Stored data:

* * * * * * * * *

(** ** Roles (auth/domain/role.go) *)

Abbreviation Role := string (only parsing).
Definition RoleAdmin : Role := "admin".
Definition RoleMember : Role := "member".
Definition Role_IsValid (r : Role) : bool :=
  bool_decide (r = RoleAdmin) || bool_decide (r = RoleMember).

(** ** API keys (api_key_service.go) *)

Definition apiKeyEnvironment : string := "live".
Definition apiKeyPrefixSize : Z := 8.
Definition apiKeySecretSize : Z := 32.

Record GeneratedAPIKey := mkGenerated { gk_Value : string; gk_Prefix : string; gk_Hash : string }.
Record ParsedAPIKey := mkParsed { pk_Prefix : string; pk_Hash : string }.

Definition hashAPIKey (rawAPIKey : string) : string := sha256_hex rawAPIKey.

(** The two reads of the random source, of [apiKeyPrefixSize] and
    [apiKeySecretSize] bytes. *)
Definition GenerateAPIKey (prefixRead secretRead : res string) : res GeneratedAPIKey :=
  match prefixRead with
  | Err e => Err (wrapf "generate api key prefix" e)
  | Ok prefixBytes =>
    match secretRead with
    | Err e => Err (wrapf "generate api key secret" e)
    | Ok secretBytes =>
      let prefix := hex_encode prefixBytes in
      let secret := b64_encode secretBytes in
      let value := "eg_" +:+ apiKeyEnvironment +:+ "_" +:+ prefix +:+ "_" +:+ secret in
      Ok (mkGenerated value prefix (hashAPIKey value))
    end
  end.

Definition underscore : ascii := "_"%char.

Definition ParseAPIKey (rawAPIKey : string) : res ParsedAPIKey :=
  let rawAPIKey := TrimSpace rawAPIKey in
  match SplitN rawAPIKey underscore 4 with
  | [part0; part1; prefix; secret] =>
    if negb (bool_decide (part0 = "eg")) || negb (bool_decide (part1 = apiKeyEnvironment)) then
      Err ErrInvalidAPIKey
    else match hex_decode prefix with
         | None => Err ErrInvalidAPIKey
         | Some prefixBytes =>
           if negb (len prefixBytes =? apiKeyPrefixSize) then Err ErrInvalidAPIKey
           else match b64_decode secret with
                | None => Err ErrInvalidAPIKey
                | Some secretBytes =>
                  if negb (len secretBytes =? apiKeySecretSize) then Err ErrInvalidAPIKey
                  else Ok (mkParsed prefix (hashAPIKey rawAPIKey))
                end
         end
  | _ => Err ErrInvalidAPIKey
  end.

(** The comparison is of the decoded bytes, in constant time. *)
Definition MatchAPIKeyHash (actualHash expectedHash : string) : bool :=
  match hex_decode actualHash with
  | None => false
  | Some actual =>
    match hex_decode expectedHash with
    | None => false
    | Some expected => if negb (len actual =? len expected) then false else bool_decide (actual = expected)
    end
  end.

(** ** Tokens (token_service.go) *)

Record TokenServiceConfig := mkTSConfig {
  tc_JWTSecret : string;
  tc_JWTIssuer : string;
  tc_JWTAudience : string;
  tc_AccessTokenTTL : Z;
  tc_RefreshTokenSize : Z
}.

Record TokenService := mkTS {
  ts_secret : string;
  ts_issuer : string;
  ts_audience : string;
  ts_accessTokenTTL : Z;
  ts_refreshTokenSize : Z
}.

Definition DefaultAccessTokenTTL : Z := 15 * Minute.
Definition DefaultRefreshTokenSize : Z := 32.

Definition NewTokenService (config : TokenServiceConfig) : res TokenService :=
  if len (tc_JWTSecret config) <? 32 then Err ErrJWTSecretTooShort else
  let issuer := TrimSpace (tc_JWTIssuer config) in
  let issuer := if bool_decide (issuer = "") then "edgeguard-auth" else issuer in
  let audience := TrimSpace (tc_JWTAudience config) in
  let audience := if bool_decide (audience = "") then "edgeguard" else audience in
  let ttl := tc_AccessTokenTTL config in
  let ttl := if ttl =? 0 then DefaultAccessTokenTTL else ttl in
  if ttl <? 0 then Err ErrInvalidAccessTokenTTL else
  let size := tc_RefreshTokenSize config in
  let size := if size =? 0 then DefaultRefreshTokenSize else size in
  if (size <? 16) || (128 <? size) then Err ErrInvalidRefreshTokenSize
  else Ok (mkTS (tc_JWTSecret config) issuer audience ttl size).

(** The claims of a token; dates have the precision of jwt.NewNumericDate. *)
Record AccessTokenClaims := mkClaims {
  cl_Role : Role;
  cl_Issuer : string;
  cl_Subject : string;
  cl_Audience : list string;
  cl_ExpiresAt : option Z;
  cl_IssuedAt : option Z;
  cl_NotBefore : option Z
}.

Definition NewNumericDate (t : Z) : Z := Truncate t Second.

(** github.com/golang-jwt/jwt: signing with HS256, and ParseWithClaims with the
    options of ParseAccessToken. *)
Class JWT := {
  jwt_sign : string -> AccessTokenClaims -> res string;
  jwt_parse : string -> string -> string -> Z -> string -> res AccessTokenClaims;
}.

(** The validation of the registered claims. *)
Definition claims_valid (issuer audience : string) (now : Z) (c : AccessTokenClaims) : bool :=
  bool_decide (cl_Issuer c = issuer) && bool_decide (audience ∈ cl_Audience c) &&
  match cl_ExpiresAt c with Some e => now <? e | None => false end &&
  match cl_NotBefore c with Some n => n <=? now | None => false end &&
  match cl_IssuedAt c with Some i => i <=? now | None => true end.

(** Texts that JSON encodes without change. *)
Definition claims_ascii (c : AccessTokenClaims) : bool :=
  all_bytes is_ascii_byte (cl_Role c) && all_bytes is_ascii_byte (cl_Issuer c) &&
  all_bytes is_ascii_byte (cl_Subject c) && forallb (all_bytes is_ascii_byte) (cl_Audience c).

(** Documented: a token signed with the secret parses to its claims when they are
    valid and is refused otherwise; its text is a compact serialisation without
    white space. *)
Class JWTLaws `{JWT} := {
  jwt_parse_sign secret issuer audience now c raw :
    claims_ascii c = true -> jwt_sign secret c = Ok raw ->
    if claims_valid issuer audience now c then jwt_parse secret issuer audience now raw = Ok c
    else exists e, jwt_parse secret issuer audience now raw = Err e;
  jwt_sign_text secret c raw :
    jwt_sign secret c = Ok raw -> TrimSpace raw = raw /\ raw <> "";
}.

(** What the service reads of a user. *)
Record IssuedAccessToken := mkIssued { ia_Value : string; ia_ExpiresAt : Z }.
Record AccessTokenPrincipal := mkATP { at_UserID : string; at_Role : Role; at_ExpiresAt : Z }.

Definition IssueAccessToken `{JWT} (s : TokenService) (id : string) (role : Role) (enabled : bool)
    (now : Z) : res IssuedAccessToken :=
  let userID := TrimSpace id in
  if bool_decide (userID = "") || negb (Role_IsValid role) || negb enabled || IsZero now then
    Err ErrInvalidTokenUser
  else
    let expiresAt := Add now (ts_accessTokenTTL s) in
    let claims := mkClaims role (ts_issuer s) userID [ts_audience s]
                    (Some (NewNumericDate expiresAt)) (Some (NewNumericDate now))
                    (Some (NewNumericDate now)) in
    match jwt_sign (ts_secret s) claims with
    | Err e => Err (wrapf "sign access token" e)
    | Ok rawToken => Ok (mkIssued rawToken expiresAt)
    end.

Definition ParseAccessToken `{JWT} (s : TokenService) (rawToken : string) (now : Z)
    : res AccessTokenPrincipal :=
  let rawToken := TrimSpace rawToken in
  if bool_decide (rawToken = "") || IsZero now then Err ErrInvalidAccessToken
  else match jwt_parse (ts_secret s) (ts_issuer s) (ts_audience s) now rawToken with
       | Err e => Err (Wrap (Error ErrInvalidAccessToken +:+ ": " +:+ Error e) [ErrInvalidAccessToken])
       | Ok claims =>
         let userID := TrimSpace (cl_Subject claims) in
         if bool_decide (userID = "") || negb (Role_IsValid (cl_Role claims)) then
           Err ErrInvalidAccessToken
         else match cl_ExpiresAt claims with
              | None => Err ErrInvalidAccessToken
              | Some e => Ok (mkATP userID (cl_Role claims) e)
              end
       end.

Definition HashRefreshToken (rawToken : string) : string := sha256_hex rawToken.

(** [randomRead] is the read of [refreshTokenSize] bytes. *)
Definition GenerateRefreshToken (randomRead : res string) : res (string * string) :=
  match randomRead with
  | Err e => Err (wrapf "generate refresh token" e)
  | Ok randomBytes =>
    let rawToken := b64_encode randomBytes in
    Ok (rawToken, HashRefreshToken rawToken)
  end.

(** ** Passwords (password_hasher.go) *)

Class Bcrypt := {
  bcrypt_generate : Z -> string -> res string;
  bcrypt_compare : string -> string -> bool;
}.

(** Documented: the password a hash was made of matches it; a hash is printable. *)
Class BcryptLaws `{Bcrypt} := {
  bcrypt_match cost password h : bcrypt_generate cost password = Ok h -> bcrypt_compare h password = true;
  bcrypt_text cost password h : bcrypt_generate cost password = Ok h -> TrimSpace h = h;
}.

* * * * * * * * *

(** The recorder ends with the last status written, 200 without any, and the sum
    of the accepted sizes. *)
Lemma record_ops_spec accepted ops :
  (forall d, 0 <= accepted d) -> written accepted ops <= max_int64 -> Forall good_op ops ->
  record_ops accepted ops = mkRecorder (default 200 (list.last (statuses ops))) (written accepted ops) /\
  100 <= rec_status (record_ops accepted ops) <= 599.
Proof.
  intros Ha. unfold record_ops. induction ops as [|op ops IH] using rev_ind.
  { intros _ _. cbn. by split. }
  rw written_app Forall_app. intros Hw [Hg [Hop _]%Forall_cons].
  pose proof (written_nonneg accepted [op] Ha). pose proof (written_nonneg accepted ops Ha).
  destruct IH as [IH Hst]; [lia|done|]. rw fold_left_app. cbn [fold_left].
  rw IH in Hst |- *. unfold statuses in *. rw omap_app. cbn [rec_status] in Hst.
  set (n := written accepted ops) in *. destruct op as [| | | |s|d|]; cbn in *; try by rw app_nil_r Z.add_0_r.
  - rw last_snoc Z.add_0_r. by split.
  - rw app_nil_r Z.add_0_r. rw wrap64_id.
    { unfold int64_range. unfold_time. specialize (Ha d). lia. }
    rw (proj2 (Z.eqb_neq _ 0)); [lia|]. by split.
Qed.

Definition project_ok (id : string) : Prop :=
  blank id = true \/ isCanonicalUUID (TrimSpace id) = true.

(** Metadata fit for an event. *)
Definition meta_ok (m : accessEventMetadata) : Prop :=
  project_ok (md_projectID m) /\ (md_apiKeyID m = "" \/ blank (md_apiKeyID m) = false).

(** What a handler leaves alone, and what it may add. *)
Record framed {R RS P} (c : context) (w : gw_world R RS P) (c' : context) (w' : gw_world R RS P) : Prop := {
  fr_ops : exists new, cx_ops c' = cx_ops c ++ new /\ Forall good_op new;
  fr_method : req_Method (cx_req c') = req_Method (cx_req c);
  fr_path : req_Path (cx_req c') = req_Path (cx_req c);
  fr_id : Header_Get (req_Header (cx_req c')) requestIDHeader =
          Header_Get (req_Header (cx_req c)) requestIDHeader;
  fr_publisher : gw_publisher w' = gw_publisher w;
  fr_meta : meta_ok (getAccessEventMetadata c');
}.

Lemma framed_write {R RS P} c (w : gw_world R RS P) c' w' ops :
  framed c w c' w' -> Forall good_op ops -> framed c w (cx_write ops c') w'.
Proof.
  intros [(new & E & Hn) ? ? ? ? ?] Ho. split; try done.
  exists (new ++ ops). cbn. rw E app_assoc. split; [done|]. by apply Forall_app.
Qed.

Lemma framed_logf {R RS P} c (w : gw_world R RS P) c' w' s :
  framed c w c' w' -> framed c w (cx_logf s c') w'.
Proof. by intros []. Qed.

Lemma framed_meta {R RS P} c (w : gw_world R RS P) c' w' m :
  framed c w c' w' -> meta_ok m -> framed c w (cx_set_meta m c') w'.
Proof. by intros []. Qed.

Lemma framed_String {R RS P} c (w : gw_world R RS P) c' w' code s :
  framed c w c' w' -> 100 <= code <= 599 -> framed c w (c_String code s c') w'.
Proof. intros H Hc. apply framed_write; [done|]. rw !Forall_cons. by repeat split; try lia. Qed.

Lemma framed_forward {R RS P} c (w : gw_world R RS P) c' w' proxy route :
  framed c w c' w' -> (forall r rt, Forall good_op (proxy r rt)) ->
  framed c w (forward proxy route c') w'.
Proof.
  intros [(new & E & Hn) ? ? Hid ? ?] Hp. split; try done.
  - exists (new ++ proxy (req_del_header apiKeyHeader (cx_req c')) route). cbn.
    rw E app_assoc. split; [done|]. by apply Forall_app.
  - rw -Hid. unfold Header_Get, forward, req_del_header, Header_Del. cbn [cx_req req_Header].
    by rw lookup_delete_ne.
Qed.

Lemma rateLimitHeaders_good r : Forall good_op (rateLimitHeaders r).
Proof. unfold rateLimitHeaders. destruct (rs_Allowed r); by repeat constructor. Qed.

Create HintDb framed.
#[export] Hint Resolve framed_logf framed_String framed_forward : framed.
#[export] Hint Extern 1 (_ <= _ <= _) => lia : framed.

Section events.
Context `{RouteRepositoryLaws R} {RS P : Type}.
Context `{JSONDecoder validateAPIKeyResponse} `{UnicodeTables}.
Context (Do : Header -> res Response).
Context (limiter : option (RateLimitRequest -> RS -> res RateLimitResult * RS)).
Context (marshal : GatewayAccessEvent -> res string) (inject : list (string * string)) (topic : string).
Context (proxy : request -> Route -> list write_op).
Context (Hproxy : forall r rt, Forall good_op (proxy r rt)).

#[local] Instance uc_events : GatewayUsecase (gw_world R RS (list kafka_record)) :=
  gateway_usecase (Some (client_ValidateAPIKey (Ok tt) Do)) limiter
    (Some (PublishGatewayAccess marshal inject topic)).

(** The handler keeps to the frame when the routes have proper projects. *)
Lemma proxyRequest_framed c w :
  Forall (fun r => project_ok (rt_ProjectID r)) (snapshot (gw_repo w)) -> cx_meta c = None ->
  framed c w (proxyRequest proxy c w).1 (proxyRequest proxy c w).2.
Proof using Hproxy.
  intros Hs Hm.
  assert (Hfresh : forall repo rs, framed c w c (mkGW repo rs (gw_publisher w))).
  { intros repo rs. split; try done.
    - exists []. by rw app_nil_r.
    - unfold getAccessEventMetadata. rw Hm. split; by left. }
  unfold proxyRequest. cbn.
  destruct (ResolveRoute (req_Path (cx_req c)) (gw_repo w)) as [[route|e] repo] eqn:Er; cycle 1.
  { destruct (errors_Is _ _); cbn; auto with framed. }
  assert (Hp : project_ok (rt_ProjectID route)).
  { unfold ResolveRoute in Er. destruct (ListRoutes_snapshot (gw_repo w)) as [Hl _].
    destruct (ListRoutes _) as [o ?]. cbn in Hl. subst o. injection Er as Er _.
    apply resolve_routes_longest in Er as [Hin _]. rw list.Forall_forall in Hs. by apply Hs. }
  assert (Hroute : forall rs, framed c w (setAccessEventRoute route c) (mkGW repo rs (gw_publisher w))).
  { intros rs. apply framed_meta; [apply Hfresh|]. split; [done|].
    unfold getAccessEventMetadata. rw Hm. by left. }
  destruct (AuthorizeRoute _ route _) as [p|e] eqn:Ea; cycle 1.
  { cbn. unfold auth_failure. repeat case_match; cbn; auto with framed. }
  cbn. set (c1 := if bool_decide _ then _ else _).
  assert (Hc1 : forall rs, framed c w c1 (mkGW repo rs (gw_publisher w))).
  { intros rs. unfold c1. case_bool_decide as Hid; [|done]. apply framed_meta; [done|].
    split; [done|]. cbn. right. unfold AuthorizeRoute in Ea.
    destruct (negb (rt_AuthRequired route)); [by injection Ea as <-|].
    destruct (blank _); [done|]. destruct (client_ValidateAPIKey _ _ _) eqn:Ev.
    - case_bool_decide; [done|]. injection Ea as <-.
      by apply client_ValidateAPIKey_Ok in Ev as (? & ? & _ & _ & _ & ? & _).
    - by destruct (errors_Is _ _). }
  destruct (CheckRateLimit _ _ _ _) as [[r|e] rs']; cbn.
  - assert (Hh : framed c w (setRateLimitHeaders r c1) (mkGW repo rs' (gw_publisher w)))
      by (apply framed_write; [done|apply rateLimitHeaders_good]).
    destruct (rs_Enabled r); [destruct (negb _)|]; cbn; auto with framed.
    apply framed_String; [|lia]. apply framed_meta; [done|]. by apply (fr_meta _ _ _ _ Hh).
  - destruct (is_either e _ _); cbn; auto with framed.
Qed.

* * * * * * * * *

## Exercise requirements:
Using the entries above, return exactly the lines from the line with "tc_JWTAudience : string;" to the line with "match cl_ExpiresAt c with", counting both of those lines.

## Reply to the task:
  tc_JWTAudience : string;
  tc_AccessTokenTTL : Z;
  tc_RefreshTokenSize : Z
}.

Record TokenService := mkTS {
  ts_secret : string;
  ts_issuer : string;
  ts_audience : string;
  ts_accessTokenTTL : Z;
  ts_refreshTokenSize : Z
}.

Definition DefaultAccessTokenTTL : Z := 15 * Minute.
Definition DefaultRefreshTokenSize : Z := 32.

Definition NewTokenService (config : TokenServiceConfig) : res TokenService :=
  if len (tc_JWTSecret config) <? 32 then Err ErrJWTSecretTooShort else
  let issuer := TrimSpace (tc_JWTIssuer config) in
  let issuer := if bool_decide (issuer = "") then "edgeguard-auth" else issuer in
  let audience := TrimSpace (tc_JWTAudience config) in
  let audience := if bool_decide (audience = "") then "edgeguard" else audience in
  let ttl := tc_AccessTokenTTL config in
  let ttl := if ttl =? 0 then DefaultAccessTokenTTL else ttl in
  if ttl <? 0 then Err ErrInvalidAccessTokenTTL else
  let size := tc_RefreshTokenSize config in
  let size := if size =? 0 then DefaultRefreshTokenSize else size in
  if (size <? 16) || (128 <? size) then Err ErrInvalidRefreshTokenSize
  else Ok (mkTS (tc_JWTSecret config) issuer audience ttl size).

(** The claims of a token; dates have the precision of jwt.NewNumericDate. *)
Record AccessTokenClaims := mkClaims {
  cl_Role : Role;
  cl_Issuer : string;
  cl_Subject : string;
  cl_Audience : list string;
  cl_ExpiresAt : option Z;
  cl_IssuedAt : option Z;
  cl_NotBefore : option Z
}.

Definition NewNumericDate (t : Z) : Z := Truncate t Second.

(** github.com/golang-jwt/jwt: signing with HS256, and ParseWithClaims with the
    options of ParseAccessToken. *)
Class JWT := {
  jwt_sign : string -> AccessTokenClaims -> res string;
  jwt_parse : string -> string -> string -> Z -> string -> res AccessTokenClaims;
}.

(** The validation of the registered claims. *)
Definition claims_valid (issuer audience : string) (now : Z) (c : AccessTokenClaims) : bool :=
  bool_decide (cl_Issuer c = issuer) && bool_decide (audience ∈ cl_Audience c) &&
  match cl_ExpiresAt c with Some e => now <? e | None => false end &&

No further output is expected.